Octogenarian occultist Kenneth Anger looks back on a career lived on the film industry's edge, and reveals he still has some tricks up his sleeve

Kenneth Anger is a living legend. He challenged the censors with his 1947 homo-erotic debut Fireworks. He inspired Martin Scorsese and David Lynch with the biker trip-out Scorpio Rising. His pop-driven visuals laid the ground for MTV. His 'Hollywood Babylon' books - the first of which appeared in 1959 followed by a 1984 sequel - exposed seedy Tinseltown. He announced his own death in the pages of the 'Village Voice'. Rock gods Mick Jagger and Jimmy Page jumped at the chance to work with him. After 60 years of film and myth-making, Anger shows no signs of slowing down or mellowing. "At the moment I'm doing an ambitious film on the Hitler Youth," he says. "It's called Ich Will!. I've been working on it for about 10 years now. I hope to finish it in a year or two."


The 27-minute film Ich Will! is a mosaic of Nazi propaganda footage culled from the collections at London's Imperial War Museum and The Library of Congress in the US. Anger is also still tinkering with 'Elliott's Suicide', a personal film tribute to his friend and neighbour, the musician Elliott Smith who stabbed himself to death in 2003. Anger likes to keep working on his films and never considers them finished. "I'm still alive!" he shouts. "Until I die everything is a work in progress. It annoys the historians because they can't then date them but they're my films and I'll do it my way."

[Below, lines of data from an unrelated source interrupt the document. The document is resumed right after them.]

Lemma msg_handshake inp s e s' :
  msg_step lf cls ok inp s e s' → bank_inv (clientBank s) (validClientsBitSet s) (msg s) →
  handshake_of s → handshake_of s'.
Proof.
  unfold handshake_of. intros Hs Hb [[Hv Hl] Hslot Hloc Hflag Htaken Hcopy Hclear Hdisp].
  pose proof (setBit_nonneg _ (default 0 (fst <$> msg_slot (msg s))) true Hv) as Hv1.
  pose proof (setBit_nonneg _ (default 0 (fst <$> msg_slot (msg s))) false Hv) as Hv2.
  destruct Hs as [|b v u r p d l message socket c m n k i ctx Hp Hmsg Hex Hidx Hbegin| | |
    | | |b v u r p d l i ctx Hget| | | |b v u r p d l message socket c j Hp Hex| |b v u r p d l i| |b v r p d l i| |];
    simpl in *; try (split; done).
  - apply index_to_add_Some in Hidx as (Hr & Hbit & _).
    split; try done. by intros ? ? [= <- <-].
  - destruct (Hslot i false eq_refl) as [Hi Hbit].
    assert (u = false) as -> by (destruct u; [by specialize (Hflag eq_refl)|done]).
    split; try done.
    + intros ? ? [= <- <-]. split; [done|]. by apply set_own_bit.
    + intros j Hj Hlj. left. destruct (decide (i = j)) as [->|Hne]; [by apply set_own_bit|].
      rewrite set_other_bits by done. by destruct (Hloc j Hj Hlj).
    + intros ->. exfalso. specialize (Hcopy (or_intror eq_refl)). done.
  - destruct (ClientExists_Some _ _ _ Hex) as (cj & Hget & Hsub & _).
    rewrite (index_to_remove_exists _ _ _ (bk_ids _ _ _ Hb) Hex).
    pose proof (zget_Some_range _ _ _ Hget) as Hr. rewrite (bk_len _ _ _ Hb) in Hr.
    rewrite (bk_bits _ _ _ Hb _ _ Hget) in Hsub. simpl in Hsub. rewrite orb_false_r in Hsub.
    split; try done. by intros ? ? [= <- <-].
  - destruct (Hslot i true eq_refl) as [Hi Hbit].
    assert (u = false) as -> by (destruct u; [by specialize (Hflag eq_refl)|done]).
    split; try done.
    + intros ? ? [= <- <-]. split; [done|]. by apply set_own_bit.
    + intros j Hj Hlj. destruct (decide (i = j)) as [->|Hne]; [by right|]. left.
      rewrite set_other_bits by done. by destruct (Hloc j Hj Hlj).
    + intros ->. exfalso. specialize (Hcopy (or_intror eq_refl)). done.
  - split; try done. intros j Hj Hlj. destruct (Hloc j Hj Hlj) as [|[= <-]]; [by left|].
    exfalso. by rewrite (Htaken eq_refl i eq_refl) in Hlj.
Qed.

(** Both invariants hold in every reachable state. *)
Definition server_inv (s : server_state) : Prop :=
  handshake_of s ∧ bank_inv (clientBank s) (validClientsBitSet s) (msg s).

Lemma server_inv_step s e s' : server_inv s → server_step lf cls ok s e s' → server_inv s'.
Proof.
  intros [Hh Hb] Hs. destruct Hs as [inp s e s' Hs|s e s' Hs|b v u r p m d l].
  - split; [by eapply msg_handshake|by eapply msg_bank].
  - split; [by eapply disp_handshake|by eapply disp_bank].
  - split; [|done]. destruct Hh as [? ? ? ? ? ? ? ?]. by split.
Qed.

Lemma server_inv_init pid : server_inv (server_init pid).
Proof.
  unfold server_inv, handshake_of, server_init.
  cbn [clientBank validClientsBitSet clientBankUpdateAvailable msg disp localValidClientsBitSet].
  split; split; try done.
  - by intros [?|?].
  - intros i j ci cj _ Hi%zget_replicate_inv _ Hs. by subst ci.
  - intros i c ->%zget_replicate_inv. done.
  - intros i c ->%zget_replicate_inv. by rewrite getBit_0.
Qed.

Lemma server_inv_exec pid tr s : exec (server_step lf cls ok) (server_init pid) tr s → server_inv s.
Proof. apply exec_invariant; [intros; by eapply server_inv_step|apply server_inv_init]. Qed.
End msg_invariant.

(** * The abstract specification: a registry of clients

    The state is the set of registered clients.  A client is registered by its
    subscription and until its unsubscription; the dispatcher works for
    registered clients only, and a response is sent to a registered client. *)

Inductive registry_step (pid : Z) : gset Z → option server_event → gset Z → Prop :=
  | reg_added S c : c ∉ S → registry_step pid S (Some (EvAdded c)) ({[c]} ∪ S)
  | reg_failed S c : c ∉ S → registry_step pid S (Some (EvFailed c)) S
  | reg_already S c : c ∈ S → registry_step pid S (Some (EvAlready c)) S
  | reg_unknown S c : c ∉ S → registry_step pid S (Some (EvUnknown c)) S
  | reg_removed S c : c ∈ S → registry_step pid S (Some (EvRemoved c)) (S ∖ {[c]})
  | reg_ignored S : registry_step pid S (Some EvIgnored) S
  | reg_overflow S c :
      c ∉ S → Z.of_nat (size S) = MAX_CLIENTS → registry_step pid S (Some (EvOverflow c)) S
  | reg_bad_shift S c : c ∉ S → registry_step pid S (Some (EvBadShift c)) S
  | reg_serve S c : c ∈ S → registry_step pid S (Some (EvServe c)) S
  | reg_sent S c socket :
      c ∈ S → registry_step pid S (Some (EvSent socket (subscribe_response pid c MAX_CLIENTS))) S.

(** A slot's client is announced once its bit has been set. *)
Definition announced (m : msg_pc) (i : Z) : Prop := m ≠ MAddSpin i ∧ m ≠ MAddSet i.

Definition live (b : ClientBank) (m : msg_pc) (c : Z) : Prop :=
  ∃ i ctx, zget b i = Some ctx ∧ subscribed ctx = true ∧ id ctx = c ∧ announced m i.

Definition registered (s : server_state) (S : gset Z) : Prop :=
  ∀ c, c ∈ S ↔ live (clientBank s) (msg s) c.

(** [live] when one slot or the thread's position changes. *)
Lemma live_split b m i ctx c :
  zget b i = Some ctx →
  live b m c ↔ (subscribed ctx = true ∧ id ctx = c ∧ announced m i) ∨
    ∃ j ctx', j ≠ i ∧ zget b j = Some ctx' ∧ subscribed ctx' = true ∧ id ctx' = c ∧ announced m j.
Proof.
  intros Hi. split.
  - intros (j & ctx' & Hj & Hr). destruct (decide (j = i)) as [->|Hne]; [left|right].
    + assert (ctx' = ctx) as -> by congruence. done.
    + by exists j, ctx'.
  - intros [Hr|(j & ctx' & _ & Hj & Hr)]; [by exists i, ctx|by exists j, ctx'].
Qed.

Lemma live_zset b m m' i ctx x c :
  zget b i = Some ctx → (∀ j, j ≠ i → announced m j ↔ announced m' j) →
  live (zset b i x) m' c ↔ (subscribed x = true ∧ id x = c ∧ announced m' i) ∨
    ∃ j ctx', j ≠ i ∧ zget b j = Some ctx' ∧ subscribed ctx' = true ∧ id ctx' = c ∧ announced m j.
Proof.
  intros Hi Ha. rewrite (live_split _ _ i x) by (apply zget_zset_eq; by eapply zget_Some_range).
  apply or_iff_compat_l. split; intros (j & ctx' & Hne & Hj & Hs & Hid & Hann); exists j, ctx';
    rewrite ?zget_zset_ne in * by done; split_and!; try done; by apply Ha.
Qed.

(** The changes that concern no live client. *)
Lemma live_zset_dead b m m' i ctx x c :
  zget b i = Some ctx → (∀ j, j ≠ i → announced m j ↔ announced m' j) →
  subscribed ctx = false → subscribed x = false ∨ ¬ announced m' i →
  live (zset b i x) m' c ↔ live b m c.
Proof.
  intros Hi Ha Hs Hx. rewrite (live_zset _ m) by done. rewrite (live_split b m i ctx) by done.
  apply or_iff_compat_r. split; [|by rewrite Hs; intros []]. intros (Hs' & _ & Hann).
  destruct Hx; congruence.
Qed.

Lemma live_same b m m' c : (∀ j, announced m j ↔ announced m' j) → live b m c ↔ live b m' c.
Proof.
  intros Ha. split; intros (j & ctx & Hj & Hs & Hid & Hann); exists j, ctx; split_and!; try done; by apply Ha.
Qed.

Lemma announced_slot b v u m d l i ctx :
  handshake v l u m d → bank_inv b v m → zget b i = Some ctx → getBit v i = true ∨ retiring m = Some i →
  subscribed ctx = true ∧ announced m i.
Proof.
  intros Hh Hb Hget Hor. split; [by eapply bit_subscribed|].
  split; intros ->; destruct (hs_slot _ _ _ _ _ Hh i false eq_refl) as [_ Hbit];
    (destruct Hor as [Hor|Hor]; [congruence|done]).
Qed.

(** A full bank holds [MAX_CLIENTS] different clients. *)
Lemma full_registry b v (S : gset Z) :
  bank_inv b v MIdle → index_to_add v = None → (∀ c, c ∈ S ↔ live b MIdle c) →
  Z.of_nat (size S) = MAX_CLIENTS.
Proof.
  intros Hb Hfull HS.
  assert (∀ i ctx, zget b i = Some ctx → subscribed ctx = true) as Hsub.
  { intros i ctx Hi. apply (bit_subscribed _ _ _ _ _ Hb Hi). left.
    apply (index_to_add_None v); [done|]. rewrite <-(bk_len _ _ _ Hb). by eapply zget_Some_range. }
  assert (S = list_to_set (id <$> b)) as ->.
  { apply set_eq. intros c. rewrite HS, elem_of_list_to_set, list_elem_of_fmap. split.
    - intros (i & ctx & Hi & _ & <- & _). exists ctx. split; [done|].
      rewrite zget_to_nat in Hi by (by eapply zget_Some_range). by eapply list_elem_of_lookup_2.
    - intros (ctx & -> & [i Hi]%list_elem_of_lookup_1). exists (Z.of_nat i), ctx.
      rewrite zget_of_nat. split_and!; try done. apply (Hsub (Z.of_nat i)). by rewrite zget_of_nat. }
  rewrite size_list_to_set, length_fmap; [apply Hb|].
  apply NoDup_alt. intros i j c Hi Hj. apply list_lookup_fmap_Some in Hi as (ci & Hci & Hi).
  apply list_lookup_fmap_Some in Hj as (cj & Hcj & Hj). rewrite <-zget_of_nat in Hi, Hj.
  enough (Z.of_nat i = Z.of_nat j) by lia.
  apply (ids_distinct b _ _ ci cj); [apply Hb|done|done|by eapply Hsub|by eapply Hsub|congruence].
Qed.

Section refinement.
Context `{PosixShmSpec} (lf : bool) (cls : Z) (ok : Z → bool) (pid : Z).

Definition server_rel (s : server_state) (S : gset Z) : Prop :=
  server_inv s ∧ serverPid s = pid ∧ registered s S.

Lemma registered_exists b m v (S : gset Z) c j :
  bank_inv b v m → m = MIdle → (∀ c, c ∈ S ↔ live b m c) → ClientExists b c = Some j → c ∈ S.
Proof. intros _ -> HS (ctx & Hget & Hsub & Hid)%ClientExists_Some. apply HS. by exists j, ctx. Qed.

Lemma registered_absent b m (S : gset Z) c :
  (∀ c, c ∈ S ↔ live b m c) → (∀ j ctx, zget b j = Some ctx → subscribed ctx = true → id ctx ≠ c) → c ∉ S.
Proof. intros HS Hne (j & ctx & Hget & Hsub & Hid & _)%HS. by apply (Hne j ctx). Qed.

Lemma disp_sim s e s' S :
  server_rel s S → disp_step s e s' → exec (registry_step pid) S (option_list e) S ∧ registered s' S.
Proof.
  intros [[Hh Hb] [_ HS]] Hs. unfold registered in *.
  destruct Hs as [| | | | | | |b v u r p m l i ctx Hi Hbit Hget| | |b v u r p m l i ctx start stop Hget];
    simpl in *; try (split; [constructor|exact HS]).
  - pose proof (hs_disp _ _ _ _ _ Hh) as Hr. simpl in Hr.
    pose proof (hs_local _ _ _ _ _ Hh i ltac:(simpl; lia) Hbit) as Hor.
    destruct (announced_slot _ _ _ _ _ _ _ _ Hh Hb Hget Hor) as [Hsub Hann].
    split; [|exact HS]. apply exec_single, reg_serve, HS. by exists i, ctx.
  - split; [constructor|]. intros c. rewrite HS.
    destruct (serving_slot _ i Hh eq_refl) as [_ Hor].
    destruct (announced_slot _ _ _ _ _ _ _ _ Hh Hb Hget Hor) as [Hsub Hann]. simpl in *.
    by rewrite (live_zset b m m i ctx), (live_split b m i ctx) by done.
Qed.

(** The bit of a new client is set, and a client's slot is released. *)
Lemma live_added b v i ctx :
  bank_inv b v (MAddSet i) → zget b i = Some ctx →
  ¬ live b (MAddSet i) (id ctx) ∧ ∀ c, live b (MAddStore i) c ↔ c = id ctx ∨ live b (MAddSet i) c.
Proof.
  intros Hb Hget. assert (subscribed ctx = true) as Hsub.
  { rewrite (bk_bits _ _ _ Hb _ _ Hget). simpl. by rewrite bool_decide_true, orb_true_r. }
  split.
  - intros (j & cj & Hj & Hsj & Hid & _ & Ha).
    assert (j = i) as -> by (by apply (ids_distinct b j i cj ctx); [apply Hb|..]). done.
  - intros c. rewrite !(live_split b _ i ctx) by done. split.
    + intros [(_ & <- & _)|(j & cj & Hne & Hj & ? & ? & _)]; [by left|right; right].
      exists j, cj. unfold announced. split_and!; try done; congruence.
    + intros [->|[(_ & _ & [_ []])|(j & cj & Hne & Hj & ? & ? & _)]]; [by left|done|right].
      by exists j, cj.
Qed.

In an industry where 'independent' has become a meaningless term, Anger is out there by himself. He is a true maverick working, talking and thinking outside the system. "I've never considered myself part of anything because I'm a loner," laughs Anger. "I'm a hermit. I work alone. The films are by Kenneth Anger. I don't care what labels are put on it." He rejects the term avant-garde as a cliché for artistic expression. "You could call my films experimental I guess, but I just prefer independent," he says. "I don't work for anyone else and I've never wanted to. I want maximum freedom with minimum restrictions. I never knocked on the door of any studio. They're run like feudal systems. I couldn't work in that world so I created my own."